I am deeply skeptical of the current resource allocation surrounding the current crop of so called generative AI.
Its not that I am an AI skeptic. I not only use AI daily and find it incredibly useful, I am even what you might call an AI maximalist. I believe that transformer based neural networks will be instrumental in revolutionizing many industries and will foment a fundamental change in modern societies on a scale seldom seen in human history.
But I also believe that we are mostly on the wrong track, and that careless language combined with lazy thinking is at least partially at fault.
I posit that there are fundamental misconceptions about the utility and capability of transformer networks that are unfortunately guiding billions, if not trillions of dollars of investment, and countless lost hours of some of our worlds brightest people devoted to projects that will fail spectacularly to deliver on the promise of their inception.
We are building wrong. We are training wrong. We are thinking wrong, and we are speaking wrong.

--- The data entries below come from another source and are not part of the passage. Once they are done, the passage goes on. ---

(** While the connection closes, the client's calls only set flags. *)
Lemma calls_closing : forall calls n, costs calls n -> forall ac e, n <= sds_max -> closing ac = true ->
  (CallFree ∈ calls -> client_frees) ->
  exists f, in_callback_calls sd calls ac e = Ok (ac_set_flags f ac, e) /\ only_ends ac (ac_set_flags f ac).
Proof.
  assert (Hflag : forall a call calls ac e, a = REDIS_DISCONNECTING \/ a = REDIS_FREEING /\ client_frees ->
    (forall ac e, in_callback_call sd call ac e = Ok (ac_set_flags (add_flag (ac_flags ac) a) ac, e)) ->
    (forall ac e, closing ac = true ->
       exists f, in_callback_calls sd calls ac e = Ok (ac_set_flags f ac, e) /\ only_ends ac (ac_set_flags f ac)) ->
    closing ac = true ->
    exists f, in_callback_calls sd (call :: calls) ac e = Ok (ac_set_flags f ac, e) /\ only_ends ac (ac_set_flags f ac)).
  { intros a call calls ac e Ha Hc IH Hcl. pose proof (add_ends _ ac a Ha) as Ho.
    destruct (IH _ e (only_ends_closing _ _ _ Ho Hcl)) as (f & Ef & Hf). cbn [in_callback_calls]. rewrite Hc.
    cbn [mbind result_bind]. exists f. split; [exact Ef|]. by eapply only_ends_trans. }
  induction 1 as [|call cb v vs calls n Hi Hc IH|calls n Hc IH|calls n Hc IH]; intros ac e Hn Hcl Hfr.
  - exists (ac_flags ac). split; [by destruct ac as [[] ? ? ? ? ? ? ? ? ? ?]|by apply only_ends_eq].
  - pose proof (costs_nonneg _ _ Hc). pose proof (zlen_nonneg (command_bytes (v :: vs))).
    assert (E : in_callback_call sd call ac e = Ok (ac, e)).
    { apply (issues_run sd call cb v vs); [done|lia|]. by rewrite asyncCommand_closing. }
    cbn [in_callback_calls]. rewrite E. cbn [mbind result_bind]. apply IH; [lia|done|]. intros Hin. apply Hfr. by right.
  - apply (Hflag REDIS_DISCONNECTING); auto. intros ac' e' Hcl'. apply IH; [done|done|]. intros Hin. apply Hfr. by right.
  - assert (client_frees) by (apply Hfr; by left). apply (Hflag REDIS_FREEING); auto.
Qed.

(** A phase of the end: nothing changes but events, flags that end the
    connection and, in between, the queues. *)
Record phase (ac ac' : redisAsyncContext) (e e' : env) (cbs : list redisCallback) : Prop := {
  ph_frame : ac_frame ac ac';
  ph_reader : c_reader (ac_c ac') = c_reader (ac_c ac);
  ph_fn : c_fn (ac_c ac') = c_fn (ac_c ac);
  ph_ends : only_ends ac ac';
  ph_tables : ac_channels ac' = ac_channels ac /\ ac_patterns ac' = ac_patterns ac;
  ph_env : env_frame e e';
  ph_events : e_events e' = e_events e ++ null_calls (e_heap e) cbs
}.

Lemma phase_refl ac e : phase ac ac e e [].
Proof. split; [by split|done|done|by apply only_ends_eq|done|by split|by rewrite app_nil_r]. Qed.

Lemma phase_trans ac1 ac2 ac3 e1 e2 e3 c1 c2 :
  phase ac1 ac2 e1 e2 c1 -> phase ac2 ac3 e2 e3 c2 -> phase ac1 ac3 e1 e3 (c1 ++ c2).
Proof.
  intros [F1 R1 N1 O1 [T1 P1] E1 V1] [F2 R2 N2 O2 [T2 P2] E2 V2]. split.
  - by eapply ac_frame_trans.
  - by rewrite R2.
  - by rewrite N2.
  - by eapply only_ends_trans.
  - by rewrite T2, P2.
  - by eapply env_frame_trans.
  - by rewrite V2, V1, null_calls_app, app_assoc, (ef_heap _ _ E1).
Qed.

Lemma phase_closing ac ac' e e' cbs : phase ac ac' e e' cbs -> closing ac = true -> closing ac' = true.
Proof. intros [_ _ _ Ho _ _ _]. by apply (only_ends_closing client_frees). Qed.

Lemma set_queues_phase l g (which : bool) ac e :
  phase ac (if which then ac_set_replies l g ac else ac_set_invalid l g ac) e e [].
Proof. destruct which; (split; [by split|done|done|by apply only_ends_eq|done|by split|by rewrite app_nil_r]). Qed.

Lemma run_closing cb ac e : closing ac = true ->
  exists f e', __redisRunCallback sd behave cb Null ac e = Ok (ac_set_flags f ac, e') /\
    phase ac (ac_set_flags f ac) e e' [cb].
Proof.
  intros Hcl. unfold __redisRunCallback, null_calls. destruct (cb_fn cb) as [fn|] eqn:Hfn.
  - set (e1 := e_emit _ e). set (ac1 := ac_set_flags _ ac).
    destruct (Hbehave (e_events e1)) as (n & Hn & Hle).
    assert (H1 : forall f, one_flag f -> REDIS_IN_CALLBACK <> f -> ac_has ac1 f = ac_has ac f).
    { intros f Hf Hne. unfold ac1. rewrite has_set_add by eauto with mms.
      rewrite bool_decide_eq_false_2 by done. apply orb_false_r. }
    destruct (calls_closing _ n Hn ac1 e1) as (f & Ef & Ho); [lia| |by eexists|].
    + unfold closing. by rewrite !H1 by (done || eauto with mms).
    + rewrite Ef. cbn [mbind result_bind]. eexists _, e1. split; [done|]. split; [by split|done|done| |done|by split|].
      * assert (H2 : forall g, one_flag g -> REDIS_IN_CALLBACK <> g ->
          ac_has (ac_set_flags (del_flag f REDIS_IN_CALLBACK) ac) g = has_flag f g).
        { intros g Hg Hne. unfold ac_has. cbn. rewrite has_del by eauto with mms.
          rewrite bool_decide_eq_false_2 by done. apply andb_true_r. }
        assert (H3 : forall g, one_flag g -> ac_has (ac_set_flags f ac1) g = has_flag f g) by done.
        destruct Ho as [Ho1 Ho2 Ho3 Ho4]. rewrite !H3 in Ho1, Ho2, Ho3, Ho4 by (eauto with mms).
        rewrite !H1 in Ho1, Ho2, Ho3, Ho4 by (done || eauto with mms).
        split; by rewrite !H2 by (done || eauto with mms).
      * cbn. by rewrite Hfn.
  - exists (ac_flags ac), e. split; [by destruct ac as [[] ? ? ? ? ? ? ? ? ? ?]|].
    split; [by split|done|done|by apply only_ends_eq|done|by split|]. cbn. by rewrite Hfn, app_nil_r.
Qed.

Lemma queues_flags f ac pending strays : queues_hold ac pending strays -> queues_hold (ac_set_flags f ac) pending strays.
Proof. intros [H1 H2]. by split. Qed.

First, lets address one of the problems we are trying to solve, that cannot be solved, because its a feature, not a bug. “Hallucinations.” The word "hallucination" has its origins in the 17th century, derived from the Latin word hallucinatus, which comes from alucinari, meaning "to wander in the mind”.
We have come to call any seemingly nonsensical, counterfactual, or otherwise useless or misguided output from LLM’s “Hallucination”. But in this context, “hallucination” is not a malfunction, error, or any other kind of unusual operation of the LLM. The model, in fact, is doing exactly as it was built to do, and the objective quality of its output is exactly the same as when it is producing an output that is deemed to be useful.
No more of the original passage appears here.